XML Document Structure

It is possible to look up a large amount of data regarding the texts collected in the BCCWJ, as illustrated below.

Bibliographical Information
Citation information (Title, Author Name, Publishing Company, Publication Year, Genre)
Japanese character information
Character readings, misprints, JIS encoding, calculation superscripting, subscript information
Structure Information
Information regarding the layered structure of the text (article, paragraph, sentence, captions, quotations, itemized lists, etc.)
Data Sampling Information
Information about the scope of Fixed-length samples.

Description of XML

The above information is compiled using XML markup. For example, take the following text:

sashie1

The above text will then be digitized as in the following example. The sections enclosed in < > are called tags.
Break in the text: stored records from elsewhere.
(** Models src/kernel/core/bootinfo.c:167-251, bootInfoCheckRefs. *)
Definition bootInfoCheckRefs (biAddr : Z) (bi : BootInfo) (regions : list BootMemRegion)
    : verdict :=
  let mapBytes := zlen regions *! sizeof_BootMemRegion in
  reject negb (bootRangeInsideType regions (bi_memMapPhys bi) mapBytes BOOT_MEM_LOADER_RECLAIM)
    with "the memory map array is not inside a LOADER_RECLAIM region" ;;
  let biPhys := biAddr -! bi_hhdmBase bi in
  reject negb (bootRangeInsideType regions biPhys sizeof_BootInfo BOOT_MEM_LOADER_RECLAIM)
    with "the BootInfo page is not inside a LOADER_RECLAIM region" ;;
  reject bi_cmdlinePhys bi =? 0 with "cmdlinePhys is zero" ;;
  match bootFindContainingRegionEnd regions (bi_cmdlinePhys bi) BOOT_MEM_LOADER_RECLAIM with
  | None => Some "cmdline is not inside a LOADER_RECLAIM region"%string
  | Some cmdlineRegionEnd =>
      let scan := cmdlineRegionEnd -! bi_cmdlinePhys bi in
      let cmdlineMaxScan := if scan >? BOOTINFO_CMDLINE_MAX then BOOTINFO_CMDLINE_MAX else scan in
      reject negb (find_nul (Z.to_nat cmdlineMaxScan) (bi_hhdmBase bi +! bi_cmdlinePhys bi))
        with "cmdline is not NUL-terminated within its containing region or BOOTINFO_CMDLINE_MAX bytes" ;;
      reject negb (bootRangeInsideType regions (bi_kernelPhysBase bi) (bi_kernelSize bi)
                     BOOT_MEM_KERNEL)
        with "the kernel image is not inside a KERNEL region" ;;
      reject negb (existsb (fun r => mr_type r =? BOOT_MEM_USABLE) regions)
        with "no USABLE region in the memory map" ;;
      reject negb (bi_initrdSize bi =? 0)
             && negb (bootRangeInsideType regions (bi_initrdPhys bi) (bi_initrdSize bi)
                        BOOT_MEM_INITRD)
        with "initrd is not inside an INITRD region" ;;
      if negb (fb_phys (bi_fb bi) =? 0) then
        let fbSize := fb_pitch (bi_fb bi) *! fb_height (bi_fb bi) in
        reject negb (bootRangeInsideType regions (fb_phys (bi_fb bi)) fbSize BOOT_MEM_FRAMEBUFFER)
          with "framebuffer is not inside a FRAMEBUFFER region" ;;
        reject negb (fst (fb_reserved (bi_fb bi)) =? 0) || negb (snd (fb_reserved (bi_fb bi)) =? 0)
          with "framebuffer reserved bytes are nonzero" ;;
        None
      else None
  end.

(** The [i]-th array element at virtual address [va], decoded from memory. *)
Definition mem_le (va : Z) (n : nat) : Z := le_val (map (fun k => mem (va + Z.of_nat k)) (seq 0 n)).

Definition load_region (va : Z) : BootMemRegion :=
  {| mr_base := mem_le va 8; mr_length := mem_le (va + 8) 8;
     mr_type := mem_le (va + 16) 4; mr_reserved := mem_le (va + 20) 4 |}.

Definition load_regions (va count : Z) : list BootMemRegion :=
  map (fun k => load_region (va + sizeof_BootMemRegion * Z.of_nat k)) (seq 0 (Z.to_nat count)).

(** Models src/kernel/core/bootinfo.c:253-282, bootInfoValidate. *)
Definition bootInfoValidate (biAddr : Z) (bi : BootInfo) : verdict :=
  reject biAddr =? 0 with "BootInfo pointer is NULL" ;;
  reject negb ((biAddr .& 7) =? 0) with "BootInfo pointer is not 8-byte aligned" ;;
  reject (biAddr <? BOOTINFO_HHDM_BASE)
         || ((biAddr -! BOOTINFO_HHDM_BASE) >? (BOOTINFO_HHDM_SIZE - sizeof_BootInfo))
    with "BootInfo pointer is outside the HHDM window" ;;
  match bootInfoCheckHeader bi with
  | Some why => Some why
  | None =>
      let regions := load_regions (bi_hhdmBase bi +! bi_memMapPhys bi) (bi_memMapCount bi) in
      match bootMemMapCheck regions with
      | Some why => Some why
      | None => bootInfoCheckRefs biAddr bi regions
      end
  end.
End Validate.

(** Models src/kernel/core/bootinfo.c:284-307, bootMemTypeName. *)
Definition bootMemTypeName (type : Z) : string :=
  if type =? BOOT_MEM_USABLE then "USABLE"
  else if type =? BOOT_MEM_RESERVED then "RESERVED"
  else if type =? BOOT_MEM_ACPI_RECLAIM then "ACPI_RECLAIM"
  else if type =? BOOT_MEM_ACPI_NVS then "ACPI_NVS"
  else if type =? BOOT_MEM_BAD then "BAD"
  else if type =? BOOT_MEM_LOADER_RECLAIM then "LOADER_RECLAIM"
  else if type =? BOOT_MEM_KERNEL then "KERNEL"
  else if type =? BOOT_MEM_INITRD then "INITRD"
  else if type =? BOOT_MEM_FRAMEBUFFER then "FRAMEBUFFER"
  else "UNKNOWN".

(** ** The memory map check *)

Definition region_fields (r : BootMemRegion) : Prop :=
  is_u64 (mr_base r) /\ is_u64 (mr_length r) /\ is_u32 (mr_type r) /\ is_u32 (mr_reserved r).

Record region_wf (r : BootMemRegion) : Prop := {
  wf_len : 0 < mr_length r;
  wf_base_al : mr_base r mod BOOTINFO_PAGE_SIZE = 0;
  wf_len_al : mr_length r mod BOOTINFO_PAGE_SIZE = 0;
  wf_end : mr_base r + mr_length r < 2 ^ 64;
  wf_type : BOOT_MEM_USABLE <= mr_type r <= BOOT_MEM_FRAMEBUFFER;
  wf_resv : mr_reserved r = 0 }.

Definition precedes (r s : BootMemRegion) : Prop := mr_base r + mr_length r <= mr_base s.

(** Case analysis on a chain of [reject]s. *)
Ltac rejects H :=
  repeat (match type of H with
          | (if ?b then Some _ else _) = None => destruct b eqn:?; [discriminate H|]
          end; cbv zeta in H).

Ltac pass := rewrite ?Z.eqb_refl; repeat
  match goal with
  | |- (if ?b then Some _ else _) = None =>
      let E := fresh "E" in destruct b eqn:E; [exfalso; bprop; lia|]
  end.

Lemma check_region_iff prev r :
  region_fields r -> (forall p, prev = Some p -> region_wf p /\ region_fields p) ->
  check_region prev r = None <->
  region_wf r /\ (forall p, prev = Some p -> precedes p r).
Proof.
  intros (Hb & Hl & Ht & Hv) Hp. unfold check_region. split.
  - intros H. rejects H. rewrite u64_add_overflow in * by done. bprop.
    rewrite ?u64_small in * by (words; lia). split.
    + split; try done; words; lia.
    + intros p ->. destruct (Hp p eq_refl) as [[] (?&?&_)]. rejects H. bprop.
      rewrite u64_small in * by (words; lia). done.
  - intros [[H1 H2 H3 H4 H5 H6] Hpre]. rewrite H2, H3, H6. simpl.
    rewrite u64_add_overflow by done. pass. destruct prev as [p|]; [|done].
    specialize (Hpre p eq_refl). destruct (Hp p eq_refl) as [[] (?&?&_)].
    rewrite u64_small by (words; lia). unfold precedes in Hpre. by pass.
Qed.

Lemma mem_map_check_iff prev rs :
  Forall region_fields rs -> (forall p, prev = Some p -> region_wf p /\ region_fields p) ->
  mem_map_check prev rs = None <->
  Forall region_wf rs /\ Sorted precedes rs /\
  (forall p r, prev = Some p -> head rs = Some r -> precedes p r).
Proof.
  intros Hf. revert prev. induction Hf as [|r rs Hr Hrs IH]; intros prev Hp; simpl.
  { split; [|done]. intros _. split_and!; [constructor..|done]. }
  destruct (check_region prev r) eqn:Ec.
  - split; [done|]. intros (Hw & _ & Hh). exfalso.
    assert (check_region prev r = None); [|congruence].
    apply check_region_iff; [done..|]. inversion Hw; subst. split; [done|].
    intros p Hpe. by apply Hh.
  - apply check_region_iff in Ec as [Hw Hpre]; [|done..].
    rewrite IH by (intros p [= <-]; done). split.
    + intros (Hws & Hs & Hh). split_and!.
      * by constructor.
      * constructor; [done|]. destruct rs; constructor. by apply Hh.
      * intros p r' Hpe [= <-]. by apply Hpre.
    + intros (Hws & Hs & Hh). inversion Hws; inversion Hs as [|? ? Hs' Hd]; subst.
      split_and!; [done..|]. intros p r' [= <-] Hh'. destruct rs; simplify_eq/=. by inversion Hd.
Qed.

Lemma bootMemMapCheck_spec rs :
  Forall region_fields rs ->
  bootMemMapCheck rs = None <-> Forall region_wf rs /\ Sorted precedes rs.
Proof.
  intros Hf. unfold bootMemMapCheck. rewrite mem_map_check_iff by done.
  split; [by intros (?&?&_)|]. by intros [].
Qed.

(** ** Ranges inside a region *)

Lemma bootRangeInsideType_iff rs base length type :
  is_u64 base -> is_u64 length -> Forall region_wf rs -> Forall region_fields rs ->
  bootRangeInsideType rs base length type = true <->
  length = 0 \/
  exists r, r ∈ rs /\ mr_type r = type /\ mr_base r <= base /\
    base + length <= mr_base r + mr_length r.
Proof.
  intros Hb Hl Hw Hf. unfold bootRangeInsideType.
  destruct (length =? 0) eqn:E0; bprop; [tauto|]. rewrite u64_add_overflow by done.
  rewrite Forall_forall in Hw, Hf.
  destruct (2 ^ 64 <=? base + length) eqn:Ew; bprop.
  { split; [done|]. intros [|(r & Hr & _ & _ & He)]; [done|].
    destruct (Hw r Hr). lia. }
  rewrite (u64_small (base + length)), existsb_exists by (words; lia). split.
  - intros (r & Hr & Hc). apply list_elem_of_In in Hr. destruct (Hw r Hr), (Hf r Hr) as (?&?&_).
    bprop. rewrite u64_small in * by (words; lia). eauto 10.
  - intros [|(r & Hr & <- & Hlo & Hhi)]; [done|]. destruct (Hw r Hr), (Hf r Hr) as (?&?&_).
    exists r. split; [by apply list_elem_of_In|]. rewrite u64_small by (words; lia).
    rewrite Z.eqb_refl, (proj2 (Z.leb_le _ base)), (proj2 (Z.leb_le (base + length) _)) by lia.
    done.
Qed.

Lemma containing_end rs base type e :
  Forall region_wf rs -> Forall region_fields rs ->
  bootFindContainingRegionEnd rs base type = Some e ->
  exists r, r ∈ rs /\ mr_type r = type /\ mr_base r <= base < e /\ e = mr_base r + mr_length r.
Proof.
  intros Hw Hf. induction rs as [|r rs IH]; simpl; [done|].
  inversion Hw as [|? ? []]; inversion Hf as [|? ? (?&?&_)]; subst.
  rewrite u64_small by (words; lia).
  destruct (_ && _) eqn:E.
  - intros [= <-]. bprop. exists r. rewrite elem_of_cons. split_and!; auto.
  - intros He. destruct IH as (r' & Hr' & ?); [done..|]. exists r'. rewrite elem_of_cons. auto.
Qed.


(** ** What the memory supplies *)

Section Memory.
Context (mem : Z -> Z).
Hypothesis Hmem : forall va, is_u8 (mem va).
(** Every run of allocations on a heap built from a normalized firmware map
    hands out page-aligned blocks inside [1 MiB, 4 GiB) that are pairwise disjoint
    and lie in memory the map reports USABLE; and no memory is lost: an address is
    USABLE in that window exactly when it is in a block or still free. *)
Theorem bootHeap_run_safe ins cap rs h reqs blocks h' :
  Forall input_ok ins -> memMapNormalize ins cap = (BOOT_OK, rs) ->
  bootHeapInit rs = (BOOT_OK, h) -> Forall is_u32 reqs -> heap_run h reqs = (blocks, h') ->
  Forall block_ok blocks /\ StronglySorted disjoint_blocks blocks /\
  forall a, reports rs a BOOT_MEM_USABLE /\ BOOT_HEAP_MIN <= a < BOOT_HEAP_MAX <->
    free_at h' a \/ exists b, b ∈ blocks /\ in_block b a.
Proof.
  intros Hins Hrun Hinit Hreq Hall. apply normalize_spec in Hrun as (Hok & Hs & _); [|done].
  apply init_spec in Hinit as ->. apply heap_run_spec in Hall as (_&Hb&Hd&Hex&_);
    [|done|by apply omap_clip_inv].
  split_and!; [done..|]. intros a. by rewrite <- Hex, init_free_at.
Qed.

Lemma bootHeap_run_safe_witness :
  reports sample_out 0x103000 BOOT_MEM_USABLE.
Proof.
  destruct (bootHeap_run_safe sample_map 8 sample_out
    [{| hr_base := 0x102000; hr_end := 0x200000 |}] [2; 0x1000; 1]
    [(0x102000, 0x2000); (0x104000, 0x1000)] [{| hr_base := 0x105000; hr_end := 0x200000 |}]
    sample_map_ok sample_map_run) as (_ & _ & H).
  - vm_compute. reflexivity.
  - repeat (constructor; [words; lia|]). constructor.
  - vm_compute. reflexivity.
  - apply H. right. eexists. split; [left|]. unfold in_block. simpl. lia.
Defined.

(** An allocation fails exactly when every region has fewer than the requested
    pages left, and a failing call leaves the heap as it was. *)
Theorem bootHeapAllocPages_exhausted h pages :
  heap_inv h -> is_u32 pages ->
  bootHeapAllocPages h pages = (BOOT_ERR_NO_MEMORY, None, h) <->
  Forall (fun r => hr_end r - hr_base r < pages * BOOT_HEAP_PAGE_SIZE) h.
Proof.
  intros Hi Hp. rewrite <- heap_take_None by done. unfold bootHeapAllocPages.
  rewrite pages_bytes by done. destruct (heap_take _ h) as [[]|]; done.
Qed.

Lemma bootHeapAllocPages_exhausted_witness :
  bootHeapAllocPages [{| hr_base := 0x100000; hr_end := 0x102000 |}] 3 =
  (BOOT_ERR_NO_MEMORY, None, [{| hr_base := 0x100000; hr_end := 0x102000 |}]).
Proof.
  apply bootHeapAllocPages_exhausted; [|words; lia|].
  - split; repeat constructor; simpl; heapconsts; lia.
  - repeat constructor.
Defined.
Definition copy_opt (text : list Z) (span : option BootCfgSpan) (dstCap : Z)
    (dflt : list Z) : option (list Z * Z) :=
  match span with
  | Some s => cfgCopySpan text s dstCap
  | None => dst ← bootMemcpy (replicate (Z.to_nat dstCap) 0) 0 dflt; Some (dst, zlen dflt)
  end.

(** Models src/boot/common/bootcfg.c:390-454, bootCfgResolveEntry. *)
Definition bootCfgResolveEntry (text : list Z) (cfg : BootCfg) (index : Z)
    : option (BootStatus * option BootCfgEntry) :=
  if cf_entryCount cfg <=? index then Some (BOOT_ERR_CFG, None) else
  let text := skip_bom text in
  e ← cf_entries cfg !! Z.to_nat index;
  let keys := ed_keys e in
  let g := cf_global cfg in
  '(name, _) ← ((if sp_len (ed_name e) >? 0
                then cfgCopySpan text (ed_name e) (BOOT_CFG_NAME_MAX + 1)
                else Some (replicate (Z.to_nat (BOOT_CFG_NAME_MAX + 1)) 0, 0)));
  '(kernel, _) ← copy_opt text (first_set (sc_kernel keys) (sc_kernel g)) BOOT_CFG_PATH_MAX
                   (lit "/bong/kernel.elf" ++ [0]);
  '(initrd, _) ← copy_opt text (first_set (sc_initrd keys) (sc_initrd g)) BOOT_CFG_PATH_MAX [];
  let cmdlineSpan := first_set (sc_cmdline keys) (sc_cmdline g) in
  '(cmdline, copied) ← copy_opt text cmdlineSpan BOOTINFO_CMDLINE_MAX [];
  let '(w, h) := default (0, 0) (first_set (sc_resolution keys) (sc_resolution g)) in
  Some (BOOT_OK, Some
    {| en_name := name; en_kernel := kernel; en_initrd := initrd; en_cmdline := cmdline;
       en_resWidth := w; en_resHeight := h;
       en_kaslr := default true (first_set (sc_kaslr keys) (sc_kaslr g));
       en_cmdlineTruncated := match cmdlineSpan with
                              | Some s => copied <? sp_len s
                              | None => false
                              end |}).

(** ** String helpers *)

Lemma cfgStreqBounded_iff s l : cfgStreqBounded s l = true <-> s = l.
Proof.
  revert l. induction s as [|c s IH]; intros [|d l]; simpl; try (split; congruence).
  destruct (c =? d) eqn:E; bprop; simpl.
  - rewrite IH. subst. split; congruence.
  - split; congruence.
Qed.

Lemma cfgMemEq_iff a b n :
  (n <= length a)%nat -> (n <= length b)%nat -> cfgMemEq a b n = true <-> take n a = take n b.
Proof.
  revert a b. induction n as [|n IH]; intros [|x a] [|y b] Ha Hb; simpl in *; try lia; try done.
  destruct (x =? y) eqn:E; bprop; simpl.
  - rewrite IH by lia. subst. split; congruence.
  - split; congruence.
Qed.

Lemma split_line_spec rest raw rest' :
  split_line rest = (raw, rest') ->
  (NL ∉ raw) /\ (rest = raw ++ NL :: rest' \/ rest = raw /\ rest' = []).
Proof.
  revert raw rest'. induction rest as [|c rest IH]; intros raw rest'; simpl.
  { intros [= <- <-]. split; [apply not_elem_of_nil|auto]. }
  destruct (c =? NL) eqn:E; bprop.
  - intros [= <- <-]. subst. split; [apply not_elem_of_nil|auto].
  - destruct (split_line rest) as [l r]. intros [= <- <-].
    destruct (IH l r eq_refl) as [Hn Hs]. split.
    + rewrite not_elem_of_cons. auto.
    + destruct Hs as [-> |[-> ->]]; auto.
Qed.

(** A view shows bytes of the text at its offset. *)
Definition view_ok (text : list Z) (v : View) : Prop :=
  0 <= v_off v /\ v_bytes v = take (length (v_bytes v)) (drop (Z.to_nat (v_off v)) text) /\
  v_off v + v_len v <= zlen text.

(** The same, as a decomposition. *)
Lemma view_ok_iff text v :
  view_ok text v <-> exists pre post, text = pre ++ v_bytes v ++ post /\ v_off v = zlen pre.
Proof.
  unfold view_ok, v_len, zlen. split.
  - intros (Ho & Hb & Hl).
    exists (take (Z.to_nat (v_off v)) text),
           (drop (length (v_bytes v)) (drop (Z.to_nat (v_off v)) text)).
    rewrite Hb at 1. rewrite take_drop, take_drop. split; [done|]. rewrite length_take. lia.
  - intros (pre & post & -> & ->). split; [lia|]. rewrite Nat2Z.id.
    rewrite drop_app_length, take_app_length, !length_app. split; [done|lia].
Qed.

Lemma view_sub text off a b c :
  view_ok text {| v_off := off; v_bytes := a ++ b ++ c |} ->
  view_ok text {| v_off := off + zlen a; v_bytes := b |}.
Proof.
  rewrite !view_ok_iff. simpl. intros (pre & post & -> & ->).
  exists (pre ++ a), (c ++ post). rewrite zlen_app, <- !app_assoc. done.
Qed.

Lemma trim_left_spec off bytes :
  exists a, bytes = a ++ v_bytes (trim_left off bytes) /\
            v_off (trim_left off bytes) = off + zlen a.
Proof.
  revert off. induction bytes as [|c bytes IH]; intros off; simpl.
  { exists []. unfold zlen. simpl. split; [done|lia]. }
  destruct (cfgIsSpace c).
  - destruct (IH (off + 1)) as (a & Ha & Ho). exists (c :: a). simpl. rewrite <- Ha, Ho, zlen_cons.
    split; [done|lia].
  - exists []. unfold zlen. simpl. split; [done|lia].
Qed.

Lemma drop_spaces_spec l : exists a, l = a ++ drop_spaces l.
Proof.
  induction l as [|c l [a Ha]]; simpl; [by exists []|].
  destruct (cfgIsSpace c); [|by exists []]. exists (c :: a). simpl. by rewrite <- Ha.
Qed.

Lemma cfgTrim_ok text v : view_ok text v -> view_ok text (cfgTrim v).
Proof.
  destruct v as [off bytes]. unfold cfgTrim. simpl.
  destruct (trim_left_spec off bytes) as (a & Ha & Ho).
  destruct (drop_spaces_spec (rev (v_bytes (trim_left off bytes)))) as (b & Hb).
  set (t := trim_left off bytes) in *. rewrite Ho, Ha. intros H.
  apply (view_sub text off a _ (rev b)).
  rewrite <- rev_app_distr, <- Hb, rev_involutive. done.
Qed.

Lemma cfgTrim_length v : v_len (cfgTrim v) <= v_len v.
Proof.
  destruct v as [off bytes]. unfold cfgTrim, v_len. simpl.
  destruct (trim_left_spec off bytes) as (a & Ha & _).
  destruct (drop_spaces_spec (rev (v_bytes (trim_left off bytes)))) as (b & Hb).
  apply (f_equal zlen) in Ha, Hb. rewrite zlen_app in Ha, Hb.
  unfold zlen in *. rewrite !length_rev in *. lia.
Qed.

(** ** The parser invariant *)

Section Invariant.
Context (text : list Z) (Hsize : zlen text <= BOOT_CFG_FILE_MAX).

Definition span_ok (s : BootCfgSpan) : Prop :=
  0 <= sp_off s /\ 0 <= sp_len s /\ sp_off s + sp_len s <= zlen text.

Definition opt_all {A} (P : A -> Prop) (o : option A) : Prop :=
  forall x, o = Some x -> P x.

Record scope_ok (sc : BootCfgScope) : Prop := {
  so_kernel : opt_all (fun s => span_ok s /\ cfgValidPathValue (span_bytes text s) = true)
                (sc_kernel sc);
  so_initrd : opt_all (fun s => span_ok s /\
                (sp_len s = 0 \/ cfgValidPathValue (span_bytes text s) = true)) (sc_initrd sc);
  so_cmdline : opt_all span_ok (sc_cmdline sc);
  so_res : opt_all (fun wh => wh = (0, 0) \/ 1 <= wh.1 <= BOOT_CFG_DIM_MAX /\
                                             1 <= wh.2 <= BOOT_CFG_DIM_MAX) (sc_resolution sc) }.

Record entry_ok (e : BootCfgEntryDef) : Prop := {
  eo_span : span_ok (ed_name e);
  eo_len : 1 <= sp_len (ed_name e) <= BOOT_CFG_NAME_MAX;
  eo_chars : forallb cfgIsNameByte (span_bytes text (ed_name e)) = true;
  eo_keys : scope_ok (ed_keys e) }.
(** Any key but Enter and a valid digit ends the countdown for good: after it,
    whatever else happens, no tick boots an entry or changes the state. *)
Theorem bootMenu_key_stops_countdown s k s1 s2 :
  k = BOOT_KEY_UP \/ k = BOOT_KEY_DOWN \/ k = BOOT_KEY_OTHER ->
  s1 = snd (bootMenuKey s (simple_key k)) -> reachable s1 s2 ->
  bootMenuTick s2 = (BOOT_MENU_NONE, s2).
Proof.
  intros Hk -> Hr. apply stopped_reachable in Hr.
  - unfold bootMenuTick. by rewrite Hr.
  - unfold bootMenuKey, stopCountdown. destruct Hk as [-> |[-> | ->]]; simpl; bcases; try done.
Qed.

Lemma bootMenu_key_stops_countdown_witness :
  fst (bootMenuTick (snd (bootMenuKey (bootMenuInit sample_cfg) (simple_key BOOT_KEY_OTHER)))) =
  BOOT_MENU_NONE.
Proof.
  rewrite (bootMenu_key_stops_countdown (bootMenuInit sample_cfg) BOOT_KEY_OTHER
    (snd (bootMenuKey (bootMenuInit sample_cfg) (simple_key BOOT_KEY_OTHER)))); [reflexivity| | |].
  - right. right. reflexivity.
  - reflexivity.
  - constructor.
Defined.

(** The serial key parser decodes what a terminal sends: any sequence of keys,
    each arrow in either of its two encodings, comes back in order, and the parser
    is ready for the next key. *)
Theorem bootKeyParser_roundtrip (keys : list (bool * BootKey)) :
  Forall (fun ak => sendable ak.2) keys ->
  feed_all bootKeyParserInit (concat (map (fun ak => encode_key ak.1 ak.2) keys)) =
  (map snd keys, BOOT_KEY_PARSE_IDLE).
Proof.
  induction 1 as [|[app k] keys Hk _ IH]; [done|]. simpl.
  unfold bootKeyParserInit in *. by rewrite feed_encoded, IH.
Qed.

Lemma bootKeyParser_roundtrip_witness :
  feed_all bootKeyParserInit [0x1B; 0x5B; 0x42; 0x1B; 0x4F; 0x41; 0x33; 13] =
  ([simple_key BOOT_KEY_DOWN; simple_key BOOT_KEY_UP;
    {| key_kind := BOOT_KEY_DIGIT; key_digit := 3 |}; simple_key BOOT_KEY_ENTER],
   BOOT_KEY_PARSE_IDLE).
Proof.
  apply (bootKeyParser_roundtrip [(false, simple_key BOOT_KEY_DOWN); (true, simple_key BOOT_KEY_UP);
    (false, {| key_kind := BOOT_KEY_DIGIT; key_digit := 3 |}); (false, simple_key BOOT_KEY_ENTER)]).
  repeat (constructor; [unfold sendable; simpl; lia|]). constructor.
Defined.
What type of tags are available and how they are organized has a large influence on how information can be accessed in the corpus.

sashie2

Tag Types and Meanings

This section will explain the tags used in the BCCWJ.

	Tag Name	Contents
Samples	sample	The scope of a single sample.
Samples	sampling	Information related to the sampling points.
Layered Structure (Document Structure)	article	Identifies author and theme.
	title	Gives a title descriptive of the contents, such as a chapter or article title.
	cluster	Marks the whole text of a title tag.
	list	Itemized lists or lists of noun phrases. For list elements.
	paragraph	Marks the boundaries of paragraphs.
	sentence	Marks sentence boundaries.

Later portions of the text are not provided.